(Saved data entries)
(** X1.  Rewriting is idempotent, and rewriting with [b] after rewriting
    with [a] is a single rewriting: with [b] when [CVaRMeasurement] objects
    pass the measurement test, with [a] when they do not. *)
Theorem replace_twice (a b : Q) (t : tree) :
  replace_with_cvar cvar_flag a (replace_with_cvar cvar_flag a t) =
    replace_with_cvar cvar_flag a t /\
  replace_with_cvar cvar_flag b (replace_with_cvar cvar_flag a t) =
    if cvar_flag
    then replace_with_cvar cvar_flag b t
    else replace_with_cvar cvar_flag a t.
Proof.
  split; [| apply replace_replace].
  rewrite replace_replace. destruct cvar_flag; reflexivity.
Qed.

(** X2.  A converter whose base converter is itself a [CVaRExpectation]:
    when the inner converter raises, the stacked one raises the same
    exception; when the inner converter returns, the stacked one does what
    a single [CVaRExpectation] over the inner one's base converter does,
    be it a tree or an exception, with the outer alpha when
    [CVaRMeasurement] objects pass the measurement test and with the inner
    alpha when they do not. *)
Theorem convert_stacked (outer inner : CVaRExpectation) (operator : tree) :
  (forall op, base_convert (expectation outer) op = convert inner op) ->
  convert outer operator =
  match convert inner operator with
  | Raise e => Raise e
  | Return _ =>
      convert {| alpha := if cvar_flag then alpha outer else alpha inner;
                 expectation := expectation inner |} operator
  end.
Proof.
  intros H. rewrite (convert_unfold _ _ _ outer), H.
  rewrite !convert_unfold. simpl.
  destruct (base_convert (expectation inner) operator) as [t | e];
    [| reflexivity].
  destruct (first_rejection cvar_check (alpha inner)
                            (measured_primitives cvar_flag t)) eqn:E;
    [reflexivity |].
  rewrite measured_primitives_replace, replace_replace.
  destruct cvar_flag; simpl.
  - reflexivity.
  - rewrite E. reflexivity.
Qed.

(** X3.  The leaves of the rewritten tree are, in the same order, the
    leaves of the input, each rewritten on its own. *)
Theorem replace_leaves_in_order (a : Q) (t : tree) :
  leaves (replace a t) = map (replace a) (leaves t) /\
  length (leaves (replace a t)) = length (leaves t).
Proof.
  rewrite leaves_replace. split; [reflexivity | apply length_map].
Qed.

(** X4.  In every tree [convert] returns, at any depth, a node that
    passes the measurement test of the rewriting is a [CVaRMeasurement]
    carrying the converter's alpha. *)
Theorem convert_measurements_carry_alpha
        (self : CVaRExpectation) (operator out : tree) :
  convert self operator = Return out ->
  forall path n,
    subtree out path = Some n ->
    is_measurement_state_fn cvar_flag n = true ->
    exists p, n = CVaRMeasurement p (alpha self).
Proof.
  rewrite convert_unfold.
  destruct (base_convert (expectation self) operator) as [t | e];
    [| discriminate].
  destruct (first_rejection cvar_check (alpha self)
                            (measured_primitives cvar_flag t));
    [discriminate |].
  intros H. injection H as <-.
  intros path n Hn Hm. rewrite subtree_replace in Hn.
  destruct (subtree t path) as [n0 |]; [| discriminate Hn].
  simpl in Hn. injection Hn as <-.
  destruct n0 as [p m | p a' | rule l | c p].
  - destruct m; simpl in *; [exists p; reflexivity | discriminate Hm].
  - simpl in *. destruct cvar_flag eqn:E; simpl in Hm.
    + exists p. reflexivity.
    + discriminate Hm.
  - rewrite replace_ListOp in Hm. discriminate Hm.
  - discriminate Hm.
Qed.

(** X5.  The rewriting changes no observable: the observables carried by
    the leaves are the same, in the same order. *)
Theorem replace_keeps_primitives (a : Q) (t : tree) :
  primitives (replace a t) = primitives t.
Proof.
  induction t as [p m | p a' | rule l IH | c p] using OperatorBase_tree_ind.
  - destruct m; reflexivity.
  - simpl. destruct cvar_flag; reflexivity.
  - simpl. induction IH as [| c r Hc Hr IHr]; simpl.
    + reflexivity.
    + rewrite Hc, IHr. reflexivity.
  - reflexivity.
Qed.

(** X6.  The rewritten tree holds one [CVaRMeasurement] for every
    measurement [OperatorStateFn] and every [CVaRMeasurement] of the input,
    and no other. *)
Theorem replace_counts_measurements (a : Q) (t : tree) :
  length (filter (@is_CVaRMeasurement Primitive) (leaves (replace a t))) =
  length (filter (fun n => is_plain_measurement n || is_CVaRMeasurement n)
                 (leaves t)).
Proof.
  rewrite leaves_replace.
  induction (leaves t) as [| n r IH]; simpl.
  - reflexivity.
  - destruct n as [p m | p a' | rule l | c p]; simpl.
    + destruct m; simpl; rewrite IH; reflexivity.
    + destruct cvar_flag; simpl; rewrite IH; reflexivity.
    + exact IH.
    + exact IH.
Qed.

End FurtherProperties.

(** X2 on the stacked converters: the outer alpha 1/4 marks the
    measurements. *)
Lemma convert_stacked_witness :
  (forall op, stacked_dispatch (expectation outer_converter) op =
              convert true pauli_check stacked_dispatch inner_converter op) /\
  convert true pauli_check stacked_dispatch outer_converter diagonal_tree =
  convert true pauli_check stacked_dispatch
          {| alpha := 1 # 4; expectation := PauliExpectation |} diagonal_tree.
Proof.
  split; [intros op; reflexivity |].
  apply (convert_stacked true pauli_check stacked_dispatch
                         outer_converter inner_converter diagonal_tree).
  intros op. reflexivity.
Defined.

WHAT TO WORK ON: Which lines run from the one holding "- simpl. induction" through the one holding "measurement [OperatorStateFn] and" in the records above? Repeat them exactly, both included, and nothing more.

SOLUTION:
  - simpl. induction IH as [| c r Hc Hr IHr]; simpl.
    + reflexivity.
    + rewrite Hc, IHr. reflexivity.
  - reflexivity.
Qed.

(** X6.  The rewritten tree holds one [CVaRMeasurement] for every
    measurement [OperatorStateFn] and every [CVaRMeasurement] of the input,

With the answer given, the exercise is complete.